Conclusion: Despite our extensive efforts, we were unable to establish a functional kill switch.

Sensing


Aim: We want to test whether the promoter in our construct can successfully sense Xylose.

To assess the promoter's sensing capability, we conducted a fluorescence measurement experiment over a 24-hour period, during which we recorded fluorescence and optical density (OD) at various time points. Unfortunately, we were unable to detect any significant increase in fluorescence compared to the control samples at any time. After troubleshooting the issue, we identified a design error in our construct and are currently awaiting new results.

Future Steps


Sensing:

We will perform an inverse PCR to include the operator that was missing an the reason our sensing assay failed. As a backup plan we will order the operator as oligonucleotides and perform a digestion ligation after oligo annealing to implement the operator into the plasmid. In case one of those cloning methods is successful, we will perform the sensing assay described in experiments again.

Biofilm components:

Since our controls didn't show the expected results, further experiments should be performed to confirm our findings.

Kill Switch:

We will conduct another toxin experiment in which we directly expose colonies to the ccdB protein. If the bacteria are killed under these conditions, it would support our suspicion that the promoter may not be strong enough to produce enough toxin. Instead of redoing another toxin experiment with the CcdB/CcdA system, that has initially been established for E. coli strains, we could switch to another toxin-antitoxin system, that is established in Pseudomonas species.

Final construct:

If we had more time we would have recloned the level 2 plasmids and introduced them into P. sp. IsoF to test our genetic circuit.

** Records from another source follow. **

(* ===== verification/MeshSafety.v ===== *)
(** * What a node puts on the air, and the state it keeps

    The whole node, the mesh manager with the transfer engine and the MQTT
    client it is wired to, under an invariant of the platform: every frame it
    hands to a radio is one it originates, with its own address, a fresh TTL
    and no hops, or the copy of a frame it heard with one hop more, one life
    less and, the congestion flag of an ACK or NACK apart, nothing else
    changed. The route table, the queues of the MQTT client and the cache
    of forwarded frames stay well-formed. *)

From Stdlib Require Import ZArith Lia SpecFloat String.
From stdpp Require Import base list numbers option sets relations.
From S2P Require Import Prelude.
From S2P Require Import CString.
From S2P Require Import Packet.
From S2P Require Import Fec.
From S2P Require Import SelectiveRepeat.
From S2P Require Import Receiver.
From S2P Require Import ProtocolSelector.
From S2P Require Import MqttClient.
From S2P Require Import MqttPipeline.
From S2P Require Import RouteTable.
From S2P Require Import TransferState.
From S2P Require Import TransferArq.
From S2P Require Import TransferHandlers.
From S2P Require Import TransferEngine.
From S2P Require Import TransferRoles.
From S2P Require Import TransferWorld.
From S2P Require Import MeshLink.
From S2P Require Import MeshManager.
Open Scope Z_scope.
Open Scope flp_scope.

(** ** Frames *)

(** A frame this node originates. *)
Definition own_frame (me : Z) (d : list Z) : Prop :=
  let hdr := decode_header d in
  PACKET_HEADER_SIZE <= Z.of_nat (length d) <= MAX_MTU ∧ Forall is_u8 (take 8 d) ∧
  src_addr hdr = me ∧ version hdr = PROTOCOL_VERSION ∧ ttl hdr = DEFAULT_TTL ∧ hop_count hdr = 0.

(** [d] is the copy of [r] that a node [me] forwards. *)
Definition relayed (me : Z) (r d : list Z) : Prop :=
  let hr := decode_header r in
  let hd := decode_header d in
  src_addr hr ≠ me ∧ dst_addr hr ≠ me ∧ dst_addr hr ≠ BROADCAST_ADDR ∧ 1 <= ttl hr ∧
  ver_type hd = ver_type hr ∧ src_addr hd = src_addr hr ∧ dst_addr hd = dst_addr hr ∧
  ttl hd = ttl hr - 1 ∧ hop_count hd = (hop_count hr + 1) mod 16 ∧
  (seq_num hd = seq_num hr ∨
   (hdr_type hr = ACK ∨ hdr_type hr = NACK) ∧ seq_num hd = Z.lor (seq_num hr) CONGESTION_FLAG) ∧
  length d = length r ∧ drop 8 d = drop 8 r.

Lemma le_value_range bs : Forall is_u8 bs → 0 <= le_value bs < 256 ^ Z.of_nat (length bs).
Proof.
  induction 1 as [ | b bs Hb _ IH ]; cbn [le_value length]; [ done | ].
  rewrite Nat2Z.inj_succ, Z.pow_succ_r by lia. unfold is_u8 in Hb.
  set (P := 256 ^ Z.of_nat (length bs)) in *. clearbody P. lia.
Qed.

Lemma le_value_take n bs : Forall is_u8 bs → 0 <= le_value (take n bs) < 256 ^ Z.of_nat n.
Proof.
  intros H. pose proof (le_value_range (take n bs) ltac:(by apply Forall_take)) as [H1 H2].
  split; [ done | ]. eapply Z.lt_le_trans; [ exact H2 | ]. apply Z.pow_le_mono_r; [ lia | ].
  rewrite length_take. lia.
Qed.

Lemma decode_header_wf bs : Forall is_u8 bs → header_wf (decode_header bs).
Proof.
  intros H. assert (Hk : ∀ k n, 0 <= le_value (take n (drop k bs)) < 256 ^ Z.of_nat n)
    by (intros; by apply le_value_take, Forall_drop).
  unfold decode_header, header_wf. cbn [unpack ver_type src_addr dst_addr ttl_hops seq_num].
  rewrite !drop_drop. unfold_ints.
  pose proof (Hk 0 1)%nat. pose proof (Hk 1 2)%nat. pose proof (Hk 3 2)%nat.
  pose proof (Hk 5 1)%nat. pose proof (Hk 6 2)%nat. rewrite drop_0 in *. cbn in *. lia.
Qed.

Lemma decode_discovery_wf bs :
  Forall is_u8 bs →
  let d := decode_discovery bs in
  is_u8 (disc_hops_to_internet d) ∧ is_u16 (disc_inet_seq d) ∧ is_u16 (disc_inet_origin d) ∧
  is_u8 (disc_queue_load d).
Proof.
  intros H. assert (Hk : ∀ k n, 0 <= le_value (take n (drop k bs)) < 256 ^ Z.of_nat n)
    by (intros; by apply le_value_take, Forall_drop).
  cbv zeta. unfold decode_discovery.
  cbn [unpack disc_hops_to_internet disc_inet_seq disc_inet_origin disc_queue_load].
  rewrite !drop_drop. unfold_ints.
  pose proof (Hk 1 1)%nat. pose proof (Hk 3 2)%nat. pose proof (Hk 5 2)%nat.
  pose proof (Hk 7 1)%nat. cbn in *. lia.
Qed.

We would first research the concentration of xylose exceeded by plant roots. We could then induce the strain with different xylose concentration, one of them being the exceeded concentration and again measure the c-di-GMP concentration, polysaccharides production and bacterial motility to see if an increase in xylose would lead to an enhanced biofilm formation. If this is the case we would know our construct works as intended and if the xylose concentration in the rhizosphere would be enough to trigger our system.

Further, we could remove the xylose source again by washing the culture with NaCl and adding new LB medium to let them recover. We could then plate the strains and see how many colonies survived. In case our construct works as intended we expect to not have any colonies on our plate, since the bacteria should be killed when it is not in proximity of plant roots. Removing the xylose by washing the cells would mimic the distancing of the bacteria from the rhizosphere of the plant root. Lastly, we could test the full construct again on plants under drought and normal conditions to see whether our system would also function in vivo.